Old friends split bagel, but Navratilova gets usual dessert, 7-5, 6-1

September 01, 1991|By Bill Glauber | Bill Glauber,Sun Staff Correspondent

NEW YORK -- So what do ex-doubles partners who have only known each other for a few decades actually do before they wander out onto a tennis court to play against each other in a third-round match at the U.S. Open?

If they're Martina Navratilova and Pam Shriver, they split a bagel.

"I had half of one of Martina's bagels," Shriver said. "She kidded that I had better watch out what was in the bagel. And then, she had one of these water cans [bottles] with writing on it, so she asked if I had any black stencil ink to put on to cover up the writing. I gave her a marker and told her that her hand was going to start to burn after 15 or 20 minutes. Other than that, we just sort of small-talked."

The small talk gave way to some decent tennis at Louis Armstrong Stadium yesterday. But, as usual, Navratilova won, 7-5, 6-1.

The Shriver-Navratilova match was the feature in the women's draw at the Open.

No. 1-seeded Steffi Graf had some anxious moments and needed six match points before putting away Eva Sviglerova, 6-4, 7-5. No. 8 Conchita Martinez defeated Patty Fendick, 7-5, 6-3. Mary Pierce retired with a back injury after trailing No. 10 Manuela Maleeva-Fragniere, 4-6, 6-1, 5-1. No. 12 Zina Garrison defeated Barbara Rittner, 6-2, 3-6, 6-4.

Shriver and Navratilova met for the 40th time. They have played at the Open in the 1970s, the '80s and the '90s. This one was like most of the rest, with Navratilova continuing a nine-year winning streak and improving her record against Shriver to 37-3.

"Every year you have a match that brings back history," Shriver said. "And certainly, we have played a lot of interesting matches here. I went out not feeling great. I hadn't played a prime-time TV singles match in a few years. And I hadn't been on the stadium court since 1987. At the start, I was very nervous."

Shriver came back strongly from 2-5 in the first set and was serving to force the tie-breaker. But after getting ahead, 30-0, Shriver absorbed a pair of double faults and lost the set when Navratilova smacked a backhand return.

Shriver slammed a ball, dropped her head into a row of flowerpots, and lost her concentration.

"That second set was probably the worst surroundings I've ever been in," she said. "Between the shadows and paper and the wind, it was weird.

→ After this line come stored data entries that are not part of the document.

(** * LiteyukiBot: the SQLite object-relational adapter of [liteyuki/utils/data.py]

    A shallow embedding of class [Database] (auto_migrate, upsert, _flat,
    first, all, delete, convert_to_dict) over an explicit model of the
    [sqlite3] connection it drives, and the properties of the persistence
    engine stated over that embedding.

    Layout:
    - [Py]: the Python values the adapter handles, the string methods it
      calls, [json.dumps] and [json.loads];
    - [Sqlite]: the store: tables, rows, column affinity, the statements the
      adapter issues, and the connection with its pending transaction;
    - [Database]: the methods of the class, written in a state-and-exception
      monad over the connection;
    - the theorems. *)

From Stdlib Require Import String Ascii ZArith List Bool Lia.
From Stdlib Require Import DecimalString DecimalZ.
Import ListNotations.

Set Warnings "-register-all".

Open Scope string_scope.
Open Scope Z_scope.

(* ================================================================== *)
(** ** Python values, strings and JSON *)
(* ================================================================== *)

Module Py.

(** A Python float is carried by its [repr] text, the only view of it this
    code takes: [json.dumps] prints it and SQLite stores it.  Strings are
    sequences of code points below 256.  A set is given in the order in
    which it is iterated. *)
Inductive value : Type :=
| VNone
| VBool (b : bool)
| VInt (z : Z)
| VFloat (r : string)
| VStr (s : string)
| VList (l : list value)
| VTuple (l : list value)
| VSet (l : list value)
| VDict (d : list (string * value))
| VModel (cls : string) (fields : list (string * value))  (* a LiteModel instance: class name and __dict__ *)
| VObject (cls : string).                                 (* an instance of any other class *)

(** [isinstance(v, BaseIterable)] with [BaseIterable = list | tuple | set | dict]. *)
Definition is_BaseIterable (v : value) : bool :=
  match v with
  | VList _ | VTuple _ | VSet _ | VDict _ => true
  | _ => false
  end.

(** Exceptions the adapter and its two libraries raise. *)
Inductive exn : Type :=
| ValueError (msg : string)
| TypeError
| AttributeError
| IndexError
| JSONDecodeError
| OperationalError (msg : string)
| IntegrityError
| ProgrammingError
| OverflowError
| RecursionError.

(** *** Dictionaries: insertion-ordered, assignment overwrites in place *)

Fixpoint dict_set {A : Type} (k : string) (v : A) (d : list (string * A)) : list (string * A) :=
  match d with
  | [] => [(k, v)]
  | (k', v') :: r => if String.eqb k' k then (k, v) :: r else (k', v') :: dict_set k v r
  end.

Fixpoint dict_get {A : Type} (k : string) (d : list (string * A)) : option A :=
  match d with
  | [] => None
  | (k', v) :: r => if String.eqb k' k then Some v else dict_get k r
  end.

(** *** String methods *)

(** [s.startswith(p)] *)
Definition startswith (s p : string) : bool := String.prefix p s.

(** [s.replace(old, '')]: every non-overlapping occurrence of [old], scanned
    from the left, is removed.  [skip] counts the characters of the current
    occurrence still to be dropped. *)
Fixpoint remove_from (old : string) (skip : nat) (s : string) : string :=
  match s with
  | EmptyString => EmptyString
  | String c r =>
      match skip with
      | S k => remove_from old k r
      | O =>
          if String.prefix old s
          then remove_from old (Nat.pred (String.length old)) r
          else String c (remove_from old O r)
      end
  end.

Definition remove_all (old s : string) : string :=
  match old with
  | EmptyString => s
  | _ => remove_from old O s
  end.

(** [s.split(sep, maxsplit)] for a one-character separator. *)
Fixpoint split (sep : ascii) (maxsplit : nat) (s : string) : list string :=
  match s with
  | EmptyString => [EmptyString]
  | String c r =>
      match maxsplit with
      | O => [s]
      | S k =>
          if Ascii.eqb c sep then EmptyString :: split sep k r
          else match split sep maxsplit r with
               | h :: t => String c h :: t
               | [] => [String c EmptyString]
               end
      end
  end.

(** [sep.join(parts)] *)
Fixpoint join (sep : string) (parts : list string) : string :=
  match parts with
  | [] => EmptyString
  | [p] => p
  | p :: r => p ++ sep ++ join sep r
  end.

(** [str(n)] for an integer. *)
Definition str_of_int (z : Z) : string := NilZero.string_of_int (Z.to_int z).

(** The integer a decimal text denotes, as [int(s)] or SQLite's numeric
    conversion read it: an optional minus sign and digits. *)
Definition int_of_str (s : string) : option Z :=
  option_map Z.of_int (NilZero.int_of_string s).

(** [f'{v}'] for the values the adapter formats into text. *)
Definition py_str (v : value) : string :=
  match v with
  | VNone => "None"
  | VBool true => "True"
  | VBool false => "False"
  | VInt z => str_of_int z
  | VFloat r => r
  | VStr s => s
  | VObject cls => "<" ++ cls ++ " object>"
  | _ => "<container>"
  end.

(** *** json.dumps *)

(** The double-quote and the backslash, as one-character texts. *)
Definition dquote : string := String (ascii_of_nat 34) EmptyString.
Definition backslash : string := String (ascii_of_nat 92) EmptyString.

Definition hex_digit (n : nat) : ascii :=
  match n with
  | 0%nat => "0" | 1%nat => "1" | 2%nat => "2" | 3%nat => "3"
  | 4%nat => "4" | 5%nat => "5" | 6%nat => "6" | 7%nat => "7"
  | 8%nat => "8" | 9%nat => "9" | 10%nat => "a" | 11%nat => "b"
  | 12%nat => "c" | 13%nat => "d" | 14%nat => "e" | _ => "f"
  end%char.

(** One character of a JSON string under [ensure_ascii=True]: the quote and
    the backslash are escaped, the usual control characters have short
    escapes, everything else outside [' '..'~'] becomes a [u00xx] escape. *)
Definition json_escape_char (c : ascii) : string :=
  let n := nat_of_ascii c in
  if Nat.eqb n 34 then backslash ++ dquote
  else if Nat.eqb n 92 then backslash ++ backslash
  else if Nat.eqb n 10 then backslash ++ "n"
  else if Nat.eqb n 13 then backslash ++ "r"
  else if Nat.eqb n 9 then backslash ++ "t"
  else if Nat.eqb n 8 then backslash ++ "b"
  else if Nat.eqb n 12 then backslash ++ "f"
  else if (Nat.ltb n 32 || Nat.ltb 126 n)%bool
       then backslash ++ "u00" ++ String (hex_digit (n / 16)) (String (hex_digit (n mod 16)) EmptyString)
       else String c EmptyString.

Fixpoint json_escape (s : string) : string :=
  match s with
  | EmptyString => EmptyString
  | String c r => json_escape_char c ++ json_escape r
  end.

Definition json_quote (s : string) : string := dquote ++ json_escape s ++ dquote.

Definition all_some {A : Type} (l : list (option A)) : option (list A) :=
  fold_right (fun o acc => match o, acc with
                           | Some a, Some r => Some (a :: r)
                           | _, _ => None
                           end) (Some []) l.

(** [json.dumps(v)] with the default separators; [None] stands for the
    [TypeError] raised at a value that is not JSON serializable. *)
Fixpoint json_dumps (v : value) : option string :=
  match v with
  | VNone => Some "null"
  | VBool true => Some "true"
  | VBool false => Some "false"
  | VInt z => Some (str_of_int z)
  | VFloat r =>
      Some (if String.eqb r "nan" then "NaN"
            else if String.eqb r "inf" then "Infinity"
            else if String.eqb r "-inf" then "-Infinity"
            else r)
  | VStr s => Some (json_quote s)
  | VList l | VTuple l =>
      option_map (fun items => "[" ++ join ", " items ++ "]")
                 (all_some (map json_dumps l))
  | VDict d =>
      option_map (fun items => "{" ++ join ", " items ++ "}")
                 (all_some (map (fun kv => option_map (fun t => json_quote (fst kv) ++ ": " ++ t)
                                                     (json_dumps (snd kv))) d))
  | VSet _ | VModel _ _ | VObject _ => None
  end.

(** *** json.loads *)

Definition is_ws (c : ascii) : bool :=
  let n := nat_of_ascii c in
  (Nat.eqb n 32 || Nat.eqb n 9 || Nat.eqb n 10 || Nat.eqb n 13)%bool.

Fixpoint skip_ws (s : string) : string :=
  match s with
  | String c r => if is_ws c then skip_ws r else s
  | EmptyString => EmptyString
  end.

Definition is_digit (c : ascii) : bool :=
  let n := nat_of_ascii c in (Nat.leb 48 n && Nat.leb n 57)%bool.

(** The longest prefix of digits, and what follows it. *)
Fixpoint span_digits (s : string) : string * string :=
  match s with
  | String c r =>
      if is_digit c then let (d, t) := span_digits r in (String c d, t)
      else (EmptyString, s)
  | EmptyString => (EmptyString, EmptyString)
  end.

Definition hex_value (c : ascii) : option nat :=
  let n := nat_of_ascii c in
  if (Nat.leb 48 n && Nat.leb n 57)%bool then Some (n - 48)%nat
  else if (Nat.leb 97 n && Nat.leb n 102)%bool then Some (n - 87)%nat
  else if (Nat.leb 65 n && Nat.leb n 70)%bool then Some (n - 55)%nat
  else None.

(** The character a one-letter escape stands for. *)
Definition unescape (c : ascii) : option ascii :=
  let n := nat_of_ascii c in
  if Nat.eqb n 34 then Some (ascii_of_nat 34)
  else if Nat.eqb n 92 then Some (ascii_of_nat 92)
  else if Nat.eqb n 47 then Some (ascii_of_nat 47)
  else if Nat.eqb n 98 then Some (ascii_of_nat 8)
  else if Nat.eqb n 102 then Some (ascii_of_nat 12)
  else if Nat.eqb n 110 then Some (ascii_of_nat 10)
  else if Nat.eqb n 114 then Some (ascii_of_nat 13)
  else if Nat.eqb n 116 then Some (ascii_of_nat 9)
  else None.

Definition cons_char (c : ascii) (p : option (string * string)) : option (string * string) :=
  match p with
  | Some (body, rest) => Some (String c body, rest)
  | None => None
  end.

(** The body of a JSON string, read after its opening quote up to the
    closing one.  A four-digit unicode escape is decoded when its code point
    is below 256, the alphabet of this model. *)
Fixpoint parse_string_body (s : string) : option (string * string) :=
  match s with
  | EmptyString => None
  | String c r =>
      let n := nat_of_ascii c in
      if Nat.eqb n 34 then Some (EmptyString, r)
      else if Nat.eqb n 92 then
        match r with
        | String e r' =>
            if Nat.eqb (nat_of_ascii e) 117 then
              match r' with
              | String h1 (String h2 (String h3 (String h4 r''))) =>
                  match hex_value h1, hex_value h2, hex_value h3, hex_value h4 with
                  | Some 0%nat, Some 0%nat, Some a, Some b =>
                      cons_char (ascii_of_nat (16 * a + b)) (parse_string_body r'')
                  | _, _, _, _ => None
                  end
              | _ => None
              end
            else match unescape e with
                 | Some ch => cons_char ch (parse_string_body r')
                 | None => None
                 end
        | EmptyString => None
        end
      else if Nat.ltb n 32 then None
      else cons_char c (parse_string_body r)
  end.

It was like the Twilight Zone."

Although they no longer play doubles together, Navratilova and Shriver remain friends.

"She didn't owe me a thing as a doubles partner," Shriver said. "I don't owe her a thing, either. I'm so grateful to have played for so long alongside her. I only have great memories and great thoughts."

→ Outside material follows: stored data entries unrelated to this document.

(** X16.  What [force_delete] changes.  On "ensure present", and on
    "ensure absent" when at most one row matches the request, a run with
    [force_delete] set is the run without it: the same outcome, the same
    statements sent, the same tables. *)
Theorem force_delete_only_for_many
    (it : list (string * pyval) -> list (string * pyval))
    (p : Scheduler.params) (s : state_choice) (check_mode : bool)
    (w : world) :
  arrangement it ->
  s = present
  \/ count_of (matching (sched_full_binding it (Scheduler.init p))
                 (scheduler (tables w))) <= 1 ->
  Scheduler.run it (sched_request_with s true check_mode p) w
  = Scheduler.run it (sched_request_with s false check_mode p) w.
Proof.
  intros Hit Hone. rewrite !sched_run_sem by assumption. unfold sched_sem.
  cbn [sched_request_with Scheduler.login_port Scheduler.param_interval_ms
       Scheduler.check_mode Scheduler.init Scheduler.state
       Scheduler.force_delete negb admin_up record].
  destruct (port_ok (Scheduler.login_port p)),
    ((Scheduler.param_interval_ms p <? 100)
     || (Scheduler.param_interval_ms p >? 100000000)),
    (mysqldb_found w), (admin_up w); cbn [negb]; try reflexivity.
  set (n := count_of (matching (sched_full_binding it (Scheduler.init p))
                        (scheduler (tables w)))) in *.
  match goal with
  | |- context [sched_full_count it ?self ?s] =>
      change (sched_full_count it self s) with n
  end.
  match goal with
  | |- context [sched_full_count it ?self ?s] =>
      change (sched_full_count it self s) with n
  end.
  destruct s; [reflexivity|].
  destruct Hone as [Hs|Hone]; [discriminate Hs|].
  destruct (n >? 0) eqn:Hpos; [|reflexivity].
  apply Z.gtb_lt in Hpos. replace n with 1 by lia. reflexivity.
Qed.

After all those years playing together, they can still read each other's moods. They were always on different ends of the political spectrum, Navratilova the left-handed liberal and Shriver the right-handed conservative.

"I'm actually getting more moderate as I grow older," Shriver said.

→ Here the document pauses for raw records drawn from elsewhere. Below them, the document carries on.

Lemma download_image_cases W url t :
  let run := download_image W url t in
  (∃ rest, effects run = HttpGet url :: rest) ∧
  final run = t ∧
  match get W url with
  | inr resp =>
      if is_http_error resp then
        observe loud (effects run) = [HttpGet url; UrlOpen url] ∧
        value run = urlopen W url
      else
        observe loud (effects run) = [HttpGet url] ∧
        value run =
          if contains "image" (default EmptyString (content_type resp)) then Return (content resp)
          else Raise (mk_exn ValueError
                        ("Unexpected content type: " +:+ opt_str (content_type resp)))
  | inl _ => True
  end.
Proof.
  cbv zeta. split.
  { unfold download_image. rewrite run_bind. simpl. eauto. }
  assert (Hlog : ∀ g l, record loud g (Stdout l) = Some g) by done.
  apply (wp_record loud (download_image W url)
           (λ o t' g, t' = t ∧
              match get W url with
              | inr resp =>
                  if is_http_error resp then g = [HttpGet url; UrlOpen url] ∧ o = urlopen W url
                  else g = [HttpGet url] ∧
                       o = if contains "image" (default EmptyString (content_type resp))
                           then Return (content resp)
                           else Raise (mk_exn ValueError
                                  ("Unexpected content type: " +:+ opt_str (content_type resp)))
              | inl _ => True
              end)).
  unfold download_image. apply wp_bind. eapply wp_emit; [reflexivity|].
  destruct (get W url) as [e|resp].
  - destruct (isinstance e RequestException); [wp_log|]; by apply wp_raise.
  - apply wp_try, wp_bind. destruct (is_http_error resp) eqn:Hst.
    + destruct (raise_for_status_error _ Hst) as (e & -> & He).
      apply wp_raise. simpl.
      assert (isinstance e RequestException = true) as ->
        by (unfold isinstance; by rewrite He).
      do 3 wp_log. unfold download_image_with_urllib.
      apply wp_try, wp_bind. eapply wp_emit; [reflexivity|]. apply wp_lift.
      destruct (urlopen W url) as [e'|data]; [|done].
      simpl. destruct (isinstance e' URLError); [wp_log; by apply wp_raise|done].
    + rewrite (raise_for_status_ok _ Hst). apply wp_ret.
      destruct (contains "image" _); [by apply wp_ret|by apply wp_raise].
Qed.


Lemma wp_record_intro K {A} (m : M A) Φ g t :
  Φ (value (m t)) (final (m t)) (g ++ observe K (effects (m t)))%list →
  wp (record K) m Φ g t.
Proof. intros H. eexists. split; [apply accepts_record|done]. Qed.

The moderate is also improving her tennis game. Navratilova said Shriver can find encouragement from the match. In the midst of a comeback from shoulder surgery, Shriver displayed ++ flashes of the serve-and-volley form that once made her a top-four player.

"Pam is playing good tennis," Navratilova said. "The only thing that is missing is quickness. If she guesses right, she makes her shots. If she guesses wrong, it's an easy winner. She could be in the top 10 again. Even No. 6. She's on her way back up."